Microbial Controls on the Size, Shape and Porosity of Hot Spring CaCO3 Mineralization

Microbial communities inhabiting vent drainage systems at Mammoth Hot Springs in Yellowstone National Park, exert strong controls on the size, shape and porosity of CaCO3 (travertine) mineral deposits at a nanometer to micron scale. Our controlled in situ kinetic experiment (ISKA) has shown that: (1) the natural steady state aragonite precipitation rate is more than twice that when microbial biomass is depleted by 80% via 0.2 um filtration; and (2) ultraviolet (UV) irradiation only slightly reduces the mean aragonite precipitation rate, while keeping all other experimental parameters held constant. An integrated petrographic (plane-light and cathodoluminscence [CL]) and high-resolution inverted fluorescence microscopy (200 nm resolution petrography) were completed on travertine samples collected from the ISKA experiment.
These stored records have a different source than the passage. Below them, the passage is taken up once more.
(* ===== verification/ProcessingFixtures.v ===== *)
(** * Concrete runs of event processing and of the retry worker *)
From S2P Require Import Prelude Decimal Model Errors Fee Matching MarketRules Database Ledger LedgerInv LedgerSpec LedgerTheorems Sha256 OrderLedger Queries Settlement TradePlan Store SettlementProofs SettlementBatch SettlementBatchProofs HoldCoordinator OrderService Transfers TransferInv LockedFunds OrderProofs FailureStores Services ServiceFixtures Dispatcher Processing FailureProofs ProcessingProofs TerminalProofs RetryWorker RetryProofs.
From Stdlib Require Import Lia.

Module ProcessingFixtures.
Import FixedPoint ServiceFixtures PipelineFixtures.

#[export] Instance plain_texts : ErrorTexts := fun _ => "failed"%string.

Definition event1 : OutboxEvent := mkOutboxEvent 1 (EvTrade trade1).
Definition event2 : OutboxEvent := mkOutboxEvent 2 (EvTrade trade2).

(** No failure was recorded while the two orders were created. *)
Lemma no_failures : tb_failed_settlements (w_tables ordered2) = ∅.
Proof. vm_cast_no_check (eq_refl (∅ : gmap N FailedSettlement)). Qed.
Lemma no_failed_completions : tb_failed_completions (w_tables ordered2) = ∅.
Proof. vm_cast_no_check (eq_refl (∅ : gmap N FailedMarketCompletion)). Qed.
Lemma no_failed_cancellations : tb_failed_cancellations (w_tables ordered2) = ∅.
Proof. vm_cast_no_check (eq_refl (∅ : gmap N FailedOrderCancellation)). Qed.

Lemma empty_table {A} (T : FailureTable A) t s : ft_rows T t = ∅ -> table_ok T t s.
Proof. intros E. split; rewrite E; [by apply map_Forall_empty|]. intros i j x y H. by rewrite lookup_empty in H. Qed.

Lemma kept_ordered2 : kept ordered2.
Proof. split; [exact (sy_store _ _ (proj1 ok_ordered2))|]. apply empty_table. exact no_failures. Qed.

Lemma steady_ordered2 : steady services_ok ordered2.
Proof.
  split; [exact ok_ordered2|]. split; apply empty_table; [exact no_failed_completions|exact no_failed_cancellations].
Qed.

Lemma batch_never_lost_witness :
  exists undurable messages w', settleTradeBatchWithFallback 0 [event1; event2] ordered2 = (Ok (undurable, messages), w')
    /\ advances (accounted_in [event1; event2] (w_tables w')) ordered2 w' /\ reported [event1; event2] undurable (w_tables w').
Proof. apply (batch_never_lost 0 [event1; event2] ordered2); [repeat constructor|exact kept_ordered2]. Defined.

(** The database times out on the batch, then recovers: the trade waits in the
    failure records and its row is marked. *)
Definition slow : World :=
  mkWorld ((w_tables ordered2) <| tb_outbox := {[ 1%N := mkOutboxRow OutboxTrade "BTC" "engine-1-1:1" (Some (EvTrade trade1)) OutboxPending ]} |>)
    (w_seqs ordered2) [Fine; Fails "57014"].
Definition after_slow : World := (settleTradeBatchWithFallback 0 [event1] slow).2.

Example slow_batch_recorded : map (fun '(id, f) => (id, fs_Status f, ClassifyFailedSettlement f)) (map_to_list (tb_failed_settlements (w_tables after_slow)))
  = [(1%N, FailedSettlementStatusOpen, CategoryStatementTimeout)].
Proof. vm_compute. reflexivity. Qed.
Example slow_batch_marked : map (fun '(id, row) => (id, ob_Status row)) (map_to_list (tb_outbox (w_tables after_slow))) = [(1%N, OutboxProcessed)].
Proof. vm_compute. reflexivity. Qed.

(** The next run of the worker settles it. *)
Example slow_batch_retried : map (fun '(id, f) => (id, fs_Status f)) (map_to_list (tb_failed_settlements (w_tables (RunOnce 0 0 after_slow).2)))
    = [(1%N, FailedSettlementStatusResolved)]
  /\ map t_IdempotencyKey (tb_trades (w_tables (RunOnce 0 0 after_slow).2)) = ["engine:engine-1-1:1"%string].
Proof. split; vm_compute; reflexivity. Qed.

Definition cancel1 : ExecutionEvent := EvOrderCancelled (mkCancelled 0 1 "BTC" OrderSideBuy "engine-1-1:3").

Lemma not_rejected1 : not_rejected 1 ordered2.
Proof. intros o Ho. rewrite found_buy in Ho. assert (E : o = buy1) by congruence. rewrite E. vm_compute. congruence. Qed.

Lemma end_executed_or_recorded_witness : exists handled w', processExecutionEvent 0 cancel1 3 3 ordered2 = (Ok (handled, false, []), w') /\ steady services_ok w'
    /\ (handled = true -> executed cancel1 (w_tables w') \/ recorded_end cancel1 (w_tables w')).
Proof. apply (end_executed_or_recorded 0 cancel1 3 3 1 ordered2); [reflexivity|exact steady_ordered2|exact not_rejected1]. Defined.

(** ** A waiting trade *)

Definition waiting1 : FailedSettlement :=
  mkFailedSettlement 1 "engine:engine-1-1:1" 7 "engine-1-1:1" None "BTC" 1 2 (NewFromInt 9000) (RequireFromString "0.5")
    (RequireFromString "2.25") (RequireFromString "2.25") (RequireFromString "0.0005") "[SQLSTATE 40001] failed" FailedSettlementStatusOpen 1 0 "" "" "".
Definition waiting_tables : Tables := empty_tables <| tb_failed_settlements := {[ 1%N := waiting1 ]} |>.
Definition waiting : World := mkWorld waiting_tables {[ "failed_settlements"%string := 1%N ]} [].

Lemma steady_waiting : steady services_ok waiting.
Proof.
  destruct (empty_ok {[ "failed_settlements"%string := 1%N ]} []) as [H1 [H2 H3]].
  split; [split; [by apply (sys_ok_same empty_tables)|by split]|]. split; by apply empty_table.
Qed.

Lemma waiting_row i x : ft_rows failed_settlements waiting_tables !! i = Some x -> i = 1%N /\ x = waiting1.
Proof. intros H. change (({[ 1%N := waiting1 ]} : gmap N FailedSettlement) !! i = Some x) in H. by apply lookup_singleton_Some in H as [<- <-]. Qed.

Lemma waiting_table : table_ok failed_settlements waiting_tables {[ "failed_settlements"%string := 1%N ]}.
Proof.
  split.
  - intros i x Hi. apply waiting_row in Hi as [-> ->]. split; [done|]. vm_compute. congruence.
  - intros i j x y Hi Hj _. apply waiting_row in Hi as [-> _], Hj as [-> _]. done.
Qed.

Lemma waiting_open : has_open_failure waiting_tables 1 = true.
Proof. vm_compute. reflexivity. Qed.

Lemma end_waits_for_failures_witness : exists handled w', processExecutionEvent 0 cancel1 3 3 waiting = (Ok (handled, false, []), w') /\ steady services_ok w'
    /\ only_records waiting_tables (w_tables w') /\ (handled = true -> recorded_end cancel1 (w_tables w')).
Proof. apply (end_waits_for_failures 0 cancel1 3 3 1 waiting); [reflexivity|exact steady_waiting|exact waiting_open]. Defined.

Lemma prompt_waiting : prompt waiting.
Proof.
  split; [split; [exact (sy_store _ _ (proj1 (proj1 steady_waiting)))|exact waiting_table]|]. intros key (i & x & Hi & <-).
  apply waiting_row in Hi as [_ ->]. split; [reflexivity|]. vm_compute. congruence.
Qed.

Lemma retry_forgets_nothing_witness : exists stop w', retryFailedSettlements 0 5 waiting = (Ok stop, w') /\ prompt w'
    /\ forall key, owed waiting_tables key -> owed (w_tables w') key.
Proof. apply (retry_forgets_nothing 0 5 waiting). exact prompt_waiting. Defined.

Lemma retry_spares_waiting_orders_witness : waits waiting 1 /\
  (exists stop w', retryFailedCompletions 0 5 waiting = (Ok stop, w') /\ around (waits waiting) waiting w')
  /\ (exists stop w', retryFailedCancellations 0 5 waiting = (Ok stop, w') /\ around (waits waiting) waiting w').
Proof.
  split; [exact waiting_open|]. apply (retry_spares_waiting_orders 0 5 waiting).
  split; [exact (sy_store _ _ (proj1 (proj1 steady_waiting)))|]. exact (proj2 steady_waiting).
Defined.

Definition value {A} (r : result error A) (other : A) : A := match r with Ok a => a | Err _ => other end.
Lemma value_ok {A} (r : result error A) other : is_ok r = true -> r = Ok (value r other).
Proof. by destruct r. Qed.

Definition failed1 : FailedSettlement := value (failedSettlementFromTrade (written_back trade1) (Some (DBError "40001")) 5) waiting1.
Lemma recorded_trade1 : failedSettlementFromTrade (written_back trade1) (Some (DBError "40001")) 5 = Ok failed1.
Proof. unfold failed1. apply value_ok. vm_compute. reflexivity. Qed.

Lemma retried_trade_is_the_trade_witness : settlement_input (tradeFromFailedSettlement failed1) = Ok (came_back 5 trade1_in).
Proof. apply (retried_trade_is_the_trade trade1 trade1_in (Some (DBError "40001")) 5 failed1); [reflexivity|exact found_trade1|exact recorded_trade1]. Defined.

Lemma transient_failure_is_retried_witness : retryable_settlement (maxRetryCount 0) failed1 = true.
Proof. apply (transient_failure_is_retried (written_back trade1) (DBError "40001") 5 0 failed1); [reflexivity|exact recorded_trade1|discriminate]. Defined.

(** ** Old failures in front *)

(** Fifty older records the worker passes over, since their error does not pass, and
    one behind them that it should retry. *)
Definition passed_over (n : nat) : FailedSettlement :=
  waiting1 <| fs_ID := N.of_nat n |> <| fs_TradeIdempotencyKey := pretty n |> <| fs_ErrorMessage := "order is CANCELLED" |>.
Definition behind : FailedSettlement := waiting1 <| fs_ID := 51%N |> <| fs_OccurredAt := 1%Z |>.
Definition crowded_tables : Tables :=
  empty_tables <| tb_failed_settlements := <[51%N := behind]> (list_to_map (map (fun n => (N.of_nat n, passed_over n)) (seq 1 50))) |>.
Definition crowded : World := mkWorld crowded_tables {[ "failed_settlements"%string := 51%N ]} [].

Lemma forallb_not {A} (f : A -> bool) l : forallb (fun x => negb (f x)) l = true -> Forall (fun x => f x = false) l.
Proof. intros H. apply Forall_forall. intros x Hx. apply negb_true_iff. rewrite forallb_forall in H. by apply H, list_elem_of_In. Qed.

Lemma crowded_ok : records_ok crowded.
Proof.
  destruct (empty_ok {[ "failed_settlements"%string := 51%N ]} []) as [H1 _]. split; [apply (store_ok_same empty_tables); [done ..|]; apply H1|]. split; by apply empty_table.
Qed.

(** The record behind the fifty can be retried; a run, and the run after it, leave it. *)
Lemma old_failures_starve_new_witness : tb_failed_settlements (w_tables crowded) !! 51%N = Some behind
  /\ retryable_settlement (maxRetryCount 0) behind = true
  /\ exists w', RunOnce 20 0 (RunOnce 10 0 crowded).2 = (Ok tt, w') /\ oldest (w_tables w') = oldest (w_tables crowded)
       /\ tb_failed_settlements (w_tables w') = tb_failed_settlements (w_tables (RunOnce 10 0 crowded).2).
Proof.
  split; [vm_cast_no_check (eq_refl (Some behind))|]. split; [vm_compute; reflexivity|].
  apply (old_failures_starve_new 0 crowded (RunOnce 10 0 crowded).2 20); [exact crowded_ok| |apply crowded_run, crowded_start].
  apply forallb_not. vm_compute. reflexivity.
Defined.
End ProcessingFixtures.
Results indicate that, under all experimental conditions, an initial layer of dogtooth to blocky calcite cement (less than 30um) was followed by aragonite needle cement growth (10-50um). The untreated natural control experiment produced an initial layer of small calcite crystals interspersed with densely packed clusters of aragonite needles, which significantly reduced the porosity in this first layer of authigenic crystal growth. The ensuing aragonite needle clusters in the natural control were also present, but in lower concentrations, in the UV- irradiated experiments. The filtration experiment produced the largest calcite crystals with few to no aragonite needles. However, the aragonite needles were on average 40 µm long and are not arranged in dense clusters, producing a higher porosity layer composed of lower crystal densities. Early calcite crystals in both the filtration and UV-irradiation samples exhibit bright orange concentric crystal zonations under CL that were absent in the natural control. Aragonite needles in all samples exhibit no CL. Further, no clear petrographic evidence of diagenesis or mineralogical inversion were observed in the ISKA samples. These results suggest that the presence of microbial communities influenced the size, shape and resulting porosity of travertine crystallization in these hot spring systems.